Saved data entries
(* ===== verification/Accumulator.v ===== *)
(** * Sparse Merkle accumulator

    Models [crates/statechronicle-accumulator/src/sparse_merkle.rs] and [proof.rs]: the
    leaf set, the root as a function of it, inclusion and non-membership proofs and
    their verification.  SHA-256 is the parameter [H].  The leaf map ([BTreeMap]) is an
    association list in key order; the index ranges [entries[start..end]] that the
    recursive functions pass around are the sublists themselves. *)

From Stdlib Require Import ZArith Lia Ascii String Sorted.
From stdpp Require Import prelude gmap strings.
From S2P Require Import Prelude Amount Keys Sha256 DefaultHashes.
Open Scope Z_scope.

Definition TREE_DEPTH : nat := 256.
Definition INTERNAL_NODE_TAG : Z := 16.
Definition LEAF_NODE_TAG : Z := 17.

Definition EMPTY_LEAF_HASH : string :=
  of_hex "3abddd594d884ff661d24666372d9fe669a1ec9e616401db6bd2edeb3c397143".

Definition default_hash (level : nat) : string :=
  default EMPTY_LEAF_HASH (DEFAULT_SUBTREE_HASHES !! level).

Definition empty_root : string := default_hash TREE_DEPTH.

Notation Entry := (string * string)%type.

(** ** The leaf map *)

(** [BTreeMap::insert] and [get]. *)
Fixpoint bmap_insert (key digest : string) (l : list Entry) : list Entry :=
  match l with
  | [] => [(key, digest)]
  | (k, d) :: l' =>
      match str_cmp key k with
      | Lt => (key, digest) :: l
      | Eq => (k, digest) :: l'
      | Gt => (k, d) :: bmap_insert key digest l'
      end
  end.

Fixpoint bmap_get (key : string) (l : list Entry) : option string :=
  match l with
  | [] => None
  | (k, d) :: l' => if String.eqb key k then Some d else bmap_get key l'
  end.

Record StateAccumulator := mkAccumulator { leaves : list Entry }.
Definition accumulator_empty : StateAccumulator := mkAccumulator [].

Record PathStep := mkStep { ps_level : nat; ps_sibling : string }.
Record InclusionProof := mkInclusion { ip_key : StateKey; ip_leaf_hash : string; ip_steps : list PathStep }.
Record NonMembershipProof := mkNonMembership {
  np_key : StateKey; np_leaf_hash : string; np_steps : list PathStep }.

(** [slice::partition_point] on a partitioned slice: the length of the prefix on which
    the predicate holds. *)
Fixpoint partition_point {A} (f : A → bool) (l : list A) : nat :=
  match l with
  | [] => O
  | a :: l' => if f a then S (partition_point f l') else O
  end.

Section Tree.
Context (H : string → string).

Definition internal_preimage (left right : string) : string := byte INTERNAL_NODE_TAG +:+ left +:+ right.
Definition leaf_preimage (key state_digest : string) : string := byte LEAF_NODE_TAG +:+ key +:+ state_digest.
Definition internal_hash (left right : string) : string := H (internal_preimage left right).
Definition leaf_hash (key state_digest : string) : string := H (leaf_preimage key state_digest).

(** [split_at]. *)
Definition split_at (entries : list Entry) (bit : nat) : nat :=
  partition_point (fun e => negb (bit_at e.1 (Z.of_nat bit))) entries.

Fixpoint node_hash (entries : list Entry) (height : nat) : string :=
  match entries with
  | [] => default_hash height
  | (key, digest) :: _ =>
      match height with
      | O => leaf_hash key digest
      | S child_height =>
          if (TREE_DEPTH <? height)%nat then default_hash height
          else
            let split := split_at entries (TREE_DEPTH - height) in
            internal_hash (node_hash (take split entries) child_height)
                          (node_hash (drop split entries) child_height)
      end
  end.

Fixpoint collect_steps_inner (entries : list Entry) (height : nat) (target : StateKey) : list PathStep :=
  match height with
  | O => []
  | S child_height =>
      if (TREE_DEPTH <? height)%nat then []
      else
        let bit := (TREE_DEPTH - height)%nat in
        let split := split_at entries bit in
        let low := take split entries in
        let high := drop split entries in
        let (path, sibling) := if bit_at target (Z.of_nat bit) then (high, low) else (low, high) in
        (match sibling with
         | [] => []
         | _ =>
             let hash := node_hash sibling child_height in
             if String.eqb hash (default_hash child_height) then []
             else [mkStep child_height hash]
         end) ++ collect_steps_inner path child_height target
  end.

Definition compute_root (a : StateAccumulator) : string := node_hash (leaves a) TREE_DEPTH.
Definition collect_steps (a : StateAccumulator) (key : StateKey) : list PathStep :=
  reverse (collect_steps_inner (leaves a) TREE_DEPTH key).

(** [insert_batch]: the new leaf set and its root. *)
Definition insert_batch (a : StateAccumulator) (updates : list Entry) : StateAccumulator * string :=
  let a' := mkAccumulator (foldl (fun l u => bmap_insert u.1 u.2 l) (leaves a) updates) in
  (a', compute_root a').

Definition prove_inclusion (a : StateAccumulator) (key : StateKey) : option InclusionProof :=
  digest ← bmap_get key (leaves a);
  Some (mkInclusion key (leaf_hash key digest) (collect_steps a key)).

Definition prove_non_membership (a : StateAccumulator) (key : StateKey) : option NonMembershipProof :=
  match bmap_get key (leaves a) with
  | Some _ => None
  | None => Some (mkNonMembership key EMPTY_LEAF_HASH (collect_steps a key))
  end.

(** The sibling of a level: the last step that names it, or the default. *)
Definition sibling_at (steps : list PathStep) (level : nat) : string :=
  default (default_hash level)
    (ps_sibling <$> last (filter (fun s => ps_level s = level) steps)).

Definition combine (key : StateKey) (steps : list PathStep) (level : nat) (acc : string) : string :=
  if bit_at key (Z.of_nat (TREE_DEPTH - 1 - level)) then internal_hash (sibling_at steps level) acc
  else internal_hash acc (sibling_at steps level).

(** The loop of [verify_path] over levels [0 .. n-1]. *)
Fixpoint climb (key : StateKey) (steps : list PathStep) (acc : string) (n : nat) : string :=
  match n with
  | O => acc
  | S level => combine key steps level (climb key steps acc level)
  end.

Definition verify_path (root : string) (key : StateKey) (leaf : string) (steps : list PathStep) : bool :=
  String.eqb (climb key steps leaf TREE_DEPTH) root.

Definition verify_inclusion (root : string) (proof : InclusionProof) : bool :=
  verify_path root (ip_key proof) (ip_leaf_hash proof) (ip_steps proof).
Definition verify_non_membership (root : string) (proof : NonMembershipProof) : bool :=
  verify_path root (np_key proof) (np_leaf_hash proof) (np_steps proof).
End Tree.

Task to carry out> Copy each line of the records that contains the word "leaves".

Result>
Record StateAccumulator := mkAccumulator { leaves : list Entry }.
Definition compute_root (a : StateAccumulator) : string := node_hash (leaves a) TREE_DEPTH.
  reverse (collect_steps_inner (leaves a) TREE_DEPTH key).
  let a' := mkAccumulator (foldl (fun l u => bmap_insert u.1 u.2 l) (leaves a) updates) in
  digest ← bmap_get key (leaves a);
  match bmap_get key (leaves a) with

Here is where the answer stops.